Makes 6 Servings
100g Unsalted butter, diced 175g Plain flour (sieved)
1/4 tsp Baking powder
Eggs 3 large, beaten
Pinch sea salt
200ml full fat milk
GUITTARD CHOCOLATE SAUCE:
150g Guittard L’Harmonie 64% Chocolate
150ml single cream
25g Unsalted butter, softened 1 Cinnamon stick
1 Vanilla pod split (keep seeds) Half a chilli not chopped Zest of 1 orange
100g caster sugar
Flaked chilli to taste
2 tsp ground cinnamon
1lt of vegetable oil for frying
Piping bag with a star nozzle
Put the diced butter into a pan, add 200ml of cold milk and a pinch of sea salt. Put the pan on the stove and bring to the boil. Sieve the flour and baking powder together in a bowl. As soon as the milk boils, take it off the heat and quickly stir in the sifted flour and baking powder. Beat the mix with a wooden spoon until smooth and it comes away from the sides of the pan. Tip the mixture into a bowl and cool for a couple of minutes. Then gradually add the beaten eggs one at a time, beating well until the mixture is a smooth, glossy batter that drops slowly from the spoon. Cover the bowl with a clean tea towel and rest the batter for 30 minutes.
GUITTARD CHOCOLATE SAUCE
Chop the dark chocolate and put into a bowl. Put cream into a small pan, add the cinnamon stick, chilli, butter and vanilla seeds in cream, and bring to a simmer. Remove from heat and sieve then pour over the chopped chocolate stir until smooth.
CINNAMON CHILLI SUGAR
Combine the ingredients for the cinnamon sugar.

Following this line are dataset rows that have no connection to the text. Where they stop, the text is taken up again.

(* ===== verification/StackQueue.v ===== *)
(** * Exercise 16: stack and queue

    Model of [exercises/16_stack_and_queue/stack_queue.c]: both structures on a
    heap of nodes, the bracket checker, the breadth-first traversal and [main]. *)

From S2P Require Import Prelude Machine CString Double Printf SepLogic Session NodeChain.

(** ** Data *)

Record stack := Stack { s_top : ptr; s_size : Z }.
Record queue := Queue { q_head : ptr; q_tail : ptr; q_size : Z }.

Definition set_top (p : ptr) (s : stack) : stack := Stack p (s_size s).
Definition set_ssize (n : Z) (s : stack) : stack := Stack (s_top s) n.
Definition set_qhead (p : ptr) (q : queue) : queue := Queue p (q_tail q) (q_size q).
Definition set_qtail (p : ptr) (q : queue) : queue := Queue (q_head q) p (q_size q).
Definition set_qsize (n : Z) (q : queue) : queue := Queue (q_head q) (q_tail q) n.

Inductive obj := Raw | ONode (n : node) | OStack (s : stack) | OQueue (q : queue).

#[export] Instance obj_node : HasNode obj :=
  {| to_obj := ONode; of_obj o := match o with ONode n => Some n | _ => None end;
     of_to_obj _ := eq_refl |}.
#[export] Instance obj_stack : Prism obj stack :=
  {| to_obj := OStack; of_obj o := match o with OStack s => Some s | _ => None end;
     of_to_obj _ := eq_refl |}.
#[export] Instance obj_queue : Prism obj queue :=
  {| to_obj := OQueue; of_obj o := match o with OQueue q => Some q | _ => None end;
     of_to_obj _ := eq_refl |}.

Definition node_new (value : Z) : M obj ptr :=
  n <- malloc Raw ;;
  match n with
  | None => die "malloc failed\n"
  | Some _ => store n (Node value NULL) ;;; ret n
  end.

(** ** The stack *)

(** [s->size++] and [s->size--]. *)
Definition add_ssize (s : ptr) (d : Z) : M obj unit :=
  t <- load s ;; n <- int_chk (s_size t + d) ;; update s (set_ssize n).

(** [calloc]: the struct is zero. *)
Definition stack_create : M obj ptr :=
  s <- malloc (OStack (Stack NULL 0)) ;;
  match s with
  | None => die "calloc failed\n"
  | Some _ => ret s
  end.

Definition stack_is_empty (s : ptr) : M obj Z := t <- load s ;; ret (b2z (s_size t =? 0)).

Definition stack_push (s : ptr) (value : Z) : M obj unit :=
  n <- node_new value ;;
  t <- load s ;;
  update n (set_next (s_top t)) ;;;
  update s (set_top n) ;;;
  add_ssize s 1.

Definition stack_pop (s : ptr) : M obj Z :=
  e <- stack_is_empty s ;;
  if negb (e =? 0) then die "pop on empty stack\n"
  else
    t <- load s ;;
    let old := s_top t in
    o <- load old ;;
    let val := n_value o in
    update s (set_top (n_next o)) ;;;
    free old ;;;
    add_ssize s (-1) ;;;
    ret val.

Set up a deep-fat fryer or fill a large pan one third full with oil. Heat to 180C. Fit a large piping bag with a star-shaped nozzle and fill with batter. Once the oil is at temperature you can start to cook the churros. Pipe 2 or 3 finger-length strips of batter directly into the pan cutting off each strip with a pair of scissors. Don’t try to cook too many at once or the oil will start to cool down. Cook the churros for about 45 seconds to one minute on each side until golden and crisp. Remove them from the pan with a slotted spoon, drain on kitchen paper and sprinkle liberally with the cinnamon sugar. Serve with the chocolate sauce drizzled or as a dip.